● **What is being asked**
When you respond, restate each record exactly as it is given.

● **Recorded information**
*****

(** * Venue Scout: provider abstraction and fallback execution

    A shallow embedding of the multi-provider search pipeline of
    [venue-scout] ([providers/base.py], [providers/factory.py], the four
    provider classes and [unified_search.py]) together with the properties
    its specification states about it.

    Conventions of the model.
    - Python [str] values are [string]s; the text handled here (provider
      names, class names, templates) is ASCII, and [str_lower] and
      [str_strip] follow Python on ASCII code points.
    - A Python exception is an [exn] carrying its class name and [str(e)].
      [sys.exit] is a separate outcome: [except Exception] does not catch it.
    - Everything outside the process (SDK calls, the clock, installed
      packages) is read from a [backend] record; each external call is
      indexed by a tick of the [world], so answers may differ from call to
      call.
    - Console output is not modelled; an expression evaluated only to be
      printed is modelled when its evaluation can raise. *)

From Stdlib Require Import ZArith String Ascii List Lia Bool Permutation Sorted.
From Stdlib Require Import DecimalString.
From stdpp Require Import base option list gmap strings.

Local Open Scope string_scope.
Local Open Scope Z_scope.

(** ** Python string operations *)

Module PyStr.

Definition is_upper (c : ascii) : bool :=
  let n := nat_of_ascii c in (65 <=? n)%nat && (n <=? 90)%nat.

Definition lower_char (c : ascii) : ascii :=
  if is_upper c then ascii_of_nat (nat_of_ascii c + 32) else c.

(** [str.lower()] *)
Fixpoint str_lower (s : string) : string :=
  match s with
  | EmptyString => EmptyString
  | String c s' => String (lower_char c) (str_lower s')
  end.

(** The ASCII code points for which [str.isspace()] holds. *)
Definition is_space (c : ascii) : bool :=
  let n := nat_of_ascii c in
  ((9 <=? n)%nat && (n <=? 13)%nat) || ((28 <=? n)%nat && (n <=? 32)%nat).

(** [str.lstrip()] *)
Fixpoint str_lstrip (s : string) : string :=
  match s with
  | EmptyString => EmptyString
  | String c s' => if is_space c then str_lstrip s' else s
  end.

(** [str.rstrip()] *)
Fixpoint str_rstrip (s : string) : string :=
  match s with
  | EmptyString => EmptyString
  | String c s' =>
      match str_rstrip s' with
      | EmptyString => if is_space c then EmptyString else String c EmptyString
      | r => String c r
      end
  end.

(** [str.strip()] *)
Definition str_strip (s : string) : string := str_rstrip (str_lstrip s).

(** [pat in s] *)
Fixpoint str_contains (pat s : string) : bool :=
  String.prefix pat s ||
  match s with
  | EmptyString => false
  | String _ s' => str_contains pat s'
  end.

Fixpoint replace_go (old new : string) (skip : nat) (s : string) : string :=
  match s with
  | EmptyString => EmptyString
  | String c s' =>
      match skip with
      | S k => replace_go old new k s'
      | O =>
          if String.prefix old s
          then new ++ replace_go old new (String.length old - 1) s'
          else String c (replace_go old new O s')
      end
  end.

Fixpoint intersperse (new s : string) : string :=
  match s with
  | EmptyString => new
  | String c s' => new ++ String c (intersperse new s')
  end.

(** [s.replace(old, new)]: every non-overlapping occurrence, left to right. *)
Definition str_replace (old new s : string) : string :=
  match old with
  | EmptyString => intersperse new s
  | _ => replace_go old new O s
  end.

(** [sep.join(parts)] *)
Fixpoint str_join (sep : string) (parts : list string) : string :=
  match parts with
  | [] => EmptyString
  | [p] => p
  | p :: rest => p ++ sep ++ str_join sep rest
  end.

(** Truth value of a [str]: the empty string is falsy. *)
Definition str_truthy (s : string) : bool :=
  match s with EmptyString => false | _ => true end.

End PyStr.
Import PyStr.

(** ** Exceptions and outcomes *)

(** A raised exception: its class and the text [str(e)] gives. *)
Record exn := Exn { exn_class : string; exn_str : string }.

(** How a Python call ends: a value, an exception of class [Exception], or
    [SystemExit] (raised by [sys.exit], not caught by [except Exception]). *)
Inductive outcome (A : Type) : Type :=
| Ok (a : A)
| Raise (e : exn)
| SysExit (code : Z).
Arguments Ok {A} a.
Arguments Raise {A} e.
Arguments SysExit {A} code.

Definition obind {A B} (o : outcome A) (k : A -> outcome B) : outcome B :=
  match o with
  | Ok a => k a
  | Raise e => Raise e
  | SysExit c => SysExit c
  end.

(** ** Data model *)

(** One search task, the dict built by [build_search_queries]. *)
Record query_t := Query {
  q_query : string;
  q_type : string;
  q_region : string;
  q_city : string;
  q_priority : Z
}.

(** Values stored in a result dict. *)
Inductive value :=
| VNone
| VStr (s : string)
| VBool (b : bool)
| VQuery (q : query_t).

(** Truth value of a Python object. *)
Definition truthy (v : value) : bool :=
  match v with
  | VNone => false
  | VStr s => str_truthy s
  | VBool b => b
  | VQuery _ => true
  end.

(** A standardized search result: the dict returned by every provider. *)
Abbreviation search_result := (gmap string value).

(** [d[key]]: raises [KeyError] when the key is absent. *)
Definition getitem (d : search_result) (key : string) : outcome value :=
  match d !! key with
  | Some v => Ok v
  | None => Raise (Exn "KeyError" ("'" ++ key ++ "'"))
  end.

(** [len(v)] *)
Definition py_len (v : value) : outcome nat :=
  match v with
  | VNone => Raise (Exn "TypeError" "object of type 'NoneType' has no len()")
  | VStr s => Ok (String.length s)
  | VBool _ => Raise (Exn "TypeError" "object of type 'bool' has no len()")
  | VQuery _ => Ok 5%nat
  end.

(** The dict written by [execute_searches] to the results file. *)
Record output_data := OutputData {
  od_date : string;
  od_provider : string;
  od_queries_run : nat;
  od_successful : nat;
  od_results : list search_result
}.

(** *** Configuration ([venues.toml]) *)

Record region_data := RegionData {
  rd_name : option string;
  rd_priority : option Z;
  rd_cities : option (list string)
}.

Record claude_config := ClaudeConfig {
  cc_model : option string;
  cc_max_tokens : option Z;
  cc_web_search_tool_version : option string
}.

Record openrouter_config := OpenRouterConfig {
  orc_model : option string;
  orc_max_tokens : option Z;
  orc_max_search_results : option Z
}.

Record ollama_config := OllamaConfig {
  oc_model : option string;
  oc_base_url : option string;
  oc_max_tokens : option Z;
  oc_enable_web_search : option bool
}.

Record mcp_server_config := McpServerConfig {
  msc_server_executable : option string;
  msc_server_args : option (list string)
}.

Record mcp_config := McpConfig {
  mc_server_type : option string;
  mc_model : option string;
  mc_max_results : option Z;
  mc_max_tokens : option Z;
  mc_server_config : option mcp_server_config
}.

(** The [search_provider] table. *)
Record provider_config := ProviderConfig {
  pc_default_provider : option string;
  pc_fallback_providers : option (list string);
  pc_claude : option claude_config;
  pc_openrouter : option openrouter_config;
  pc_ollama : option ollama_config;
  pc_mcp : option mcp_config
}.

(** The whole configuration. [regions] keeps the order of the file, which
    [dict.items()] follows. *)
Record config := Config {
  cfg_search_templates : option (gmap string (list string));
  cfg_regions : option (list (string * region_data));
  cfg_search_provider : option provider_config
}.

(** [d.get(key, default)] on an optional field. *)
Definition get {A} (field : option A) (dflt : A) : A := default dflt field.

Definition empty_claude_config := ClaudeConfig None None None.
Definition empty_openrouter_config := OpenRouterConfig None None None.
Definition empty_ollama_config := OllamaConfig None None None None.
Definition empty_mcp_server_config := McpServerConfig None None.
Definition empty_mcp_config := McpConfig None None None None None.
Definition empty_provider_config := ProviderConfig None None None None None None.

*****

● **Worked solution**
(** * Venue Scout: provider abstraction and fallback execution

    A shallow embedding of the multi-provider search pipeline of
    [venue-scout] ([providers/base.py], [providers/factory.py], the four
    provider classes and [unified_search.py]) together with the properties
    its specification states about it.

    Conventions of the model.
    - Python [str] values are [string]s; the text handled here (provider
      names, class names, templates) is ASCII, and [str_lower] and
      [str_strip] follow Python on ASCII code points.
    - A Python exception is an [exn] carrying its class name and [str(e)].
      [sys.exit] is a separate outcome: [except Exception] does not catch it.
    - Everything outside the process (SDK calls, the clock, installed
      packages) is read from a [backend] record; each external call is
      indexed by a tick of the [world], so answers may differ from call to
      call.
    - Console output is not modelled; an expression evaluated only to be
      printed is modelled when its evaluation can raise. *)

From Stdlib Require Import ZArith String Ascii List Lia Bool Permutation Sorted.
From Stdlib Require Import DecimalString.
From stdpp Require Import base option list gmap strings.

Local Open Scope string_scope.
Local Open Scope Z_scope.

(** ** Python string operations *)

Module PyStr.

Definition is_upper (c : ascii) : bool :=
  let n := nat_of_ascii c in (65 <=? n)%nat && (n <=? 90)%nat.

Definition lower_char (c : ascii) : ascii :=
  if is_upper c then ascii_of_nat (nat_of_ascii c + 32) else c.

(** [str.lower()] *)
Fixpoint str_lower (s : string) : string :=
  match s with
  | EmptyString => EmptyString
  | String c s' => String (lower_char c) (str_lower s')
  end.

(** The ASCII code points for which [str.isspace()] holds. *)
Definition is_space (c : ascii) : bool :=
  let n := nat_of_ascii c in
  ((9 <=? n)%nat && (n <=? 13)%nat) || ((28 <=? n)%nat && (n <=? 32)%nat).

(** [str.lstrip()] *)
Fixpoint str_lstrip (s : string) : string :=
  match s with
  | EmptyString => EmptyString
  | String c s' => if is_space c then str_lstrip s' else s
  end.

(** [str.rstrip()] *)
Fixpoint str_rstrip (s : string) : string :=
  match s with
  | EmptyString => EmptyString
  | String c s' =>
      match str_rstrip s' with
      | EmptyString => if is_space c then EmptyString else String c EmptyString
      | r => String c r
      end
  end.

(** [str.strip()] *)
Definition str_strip (s : string) : string := str_rstrip (str_lstrip s).

(** [pat in s] *)
Fixpoint str_contains (pat s : string) : bool :=
  String.prefix pat s ||
  match s with
  | EmptyString => false
  | String _ s' => str_contains pat s'
  end.

Fixpoint replace_go (old new : string) (skip : nat) (s : string) : string :=
  match s with
  | EmptyString => EmptyString
  | String c s' =>
      match skip with
      | S k => replace_go old new k s'
      | O =>
          if String.prefix old s
          then new ++ replace_go old new (String.length old - 1) s'
          else String c (replace_go old new O s')
      end
  end.

Fixpoint intersperse (new s : string) : string :=
  match s with
  | EmptyString => new
  | String c s' => new ++ String c (intersperse new s')
  end.

(** [s.replace(old, new)]: every non-overlapping occurrence, left to right. *)
Definition str_replace (old new s : string) : string :=
  match old with
  | EmptyString => intersperse new s
  | _ => replace_go old new O s
  end.

(** [sep.join(parts)] *)
Fixpoint str_join (sep : string) (parts : list string) : string :=
  match parts with
  | [] => EmptyString
  | [p] => p
  | p :: rest => p ++ sep ++ str_join sep rest
  end.

(** Truth value of a [str]: the empty string is falsy. *)
Definition str_truthy (s : string) : bool :=
  match s with EmptyString => false | _ => true end.

End PyStr.
Import PyStr.

(** ** Exceptions and outcomes *)

(** A raised exception: its class and the text [str(e)] gives. *)
Record exn := Exn { exn_class : string; exn_str : string }.

(** How a Python call ends: a value, an exception of class [Exception], or
    [SystemExit] (raised by [sys.exit], not caught by [except Exception]). *)
Inductive outcome (A : Type) : Type :=
| Ok (a : A)
| Raise (e : exn)
| SysExit (code : Z).
Arguments Ok {A} a.
Arguments Raise {A} e.
Arguments SysExit {A} code.

Definition obind {A B} (o : outcome A) (k : A -> outcome B) : outcome B :=
  match o with
  | Ok a => k a
  | Raise e => Raise e
  | SysExit c => SysExit c
  end.

(** ** Data model *)

(** One search task, the dict built by [build_search_queries]. *)
Record query_t := Query {
  q_query : string;
  q_type : string;
  q_region : string;
  q_city : string;
  q_priority : Z
}.

(** Values stored in a result dict. *)
Inductive value :=
| VNone
| VStr (s : string)
| VBool (b : bool)
| VQuery (q : query_t).

(** Truth value of a Python object. *)
Definition truthy (v : value) : bool :=
  match v with
  | VNone => false
  | VStr s => str_truthy s
  | VBool b => b
  | VQuery _ => true
  end.

(** A standardized search result: the dict returned by every provider. *)
Abbreviation search_result := (gmap string value).

(** [d[key]]: raises [KeyError] when the key is absent. *)
Definition getitem (d : search_result) (key : string) : outcome value :=
  match d !! key with
  | Some v => Ok v
  | None => Raise (Exn "KeyError" ("'" ++ key ++ "'"))
  end.

(** [len(v)] *)
Definition py_len (v : value) : outcome nat :=
  match v with
  | VNone => Raise (Exn "TypeError" "object of type 'NoneType' has no len()")
  | VStr s => Ok (String.length s)
  | VBool _ => Raise (Exn "TypeError" "object of type 'bool' has no len()")
  | VQuery _ => Ok 5%nat
  end.

(** The dict written by [execute_searches] to the results file. *)
Record output_data := OutputData {
  od_date : string;
  od_provider : string;
  od_queries_run : nat;
  od_successful : nat;
  od_results : list search_result
}.

(** *** Configuration ([venues.toml]) *)

Record region_data := RegionData {
  rd_name : option string;
  rd_priority : option Z;
  rd_cities : option (list string)
}.

Record claude_config := ClaudeConfig {
  cc_model : option string;
  cc_max_tokens : option Z;
  cc_web_search_tool_version : option string
}.

Record openrouter_config := OpenRouterConfig {
  orc_model : option string;
  orc_max_tokens : option Z;
  orc_max_search_results : option Z
}.

Record ollama_config := OllamaConfig {
  oc_model : option string;
  oc_base_url : option string;
  oc_max_tokens : option Z;
  oc_enable_web_search : option bool
}.

Record mcp_server_config := McpServerConfig {
  msc_server_executable : option string;
  msc_server_args : option (list string)
}.

Record mcp_config := McpConfig {
  mc_server_type : option string;
  mc_model : option string;
  mc_max_results : option Z;
  mc_max_tokens : option Z;
  mc_server_config : option mcp_server_config
}.

(** The [search_provider] table. *)
Record provider_config := ProviderConfig {
  pc_default_provider : option string;
  pc_fallback_providers : option (list string);
  pc_claude : option claude_config;
  pc_openrouter : option openrouter_config;
  pc_ollama : option ollama_config;
  pc_mcp : option mcp_config
}.

(** The whole configuration. [regions] keeps the order of the file, which
    [dict.items()] follows. *)
Record config := Config {
  cfg_search_templates : option (gmap string (list string));
  cfg_regions : option (list (string * region_data));
  cfg_search_provider : option provider_config
}.

(** [d.get(key, default)] on an optional field. *)
Definition get {A} (field : option A) (dflt : A) : A := default dflt field.

Definition empty_claude_config := ClaudeConfig None None None.
Definition empty_openrouter_config := OpenRouterConfig None None None.
Definition empty_ollama_config := OllamaConfig None None None None.
Definition empty_mcp_server_config := McpServerConfig None None.
Definition empty_mcp_config := McpConfig None None None None None.
Definition empty_provider_config := ProviderConfig None None None None None None.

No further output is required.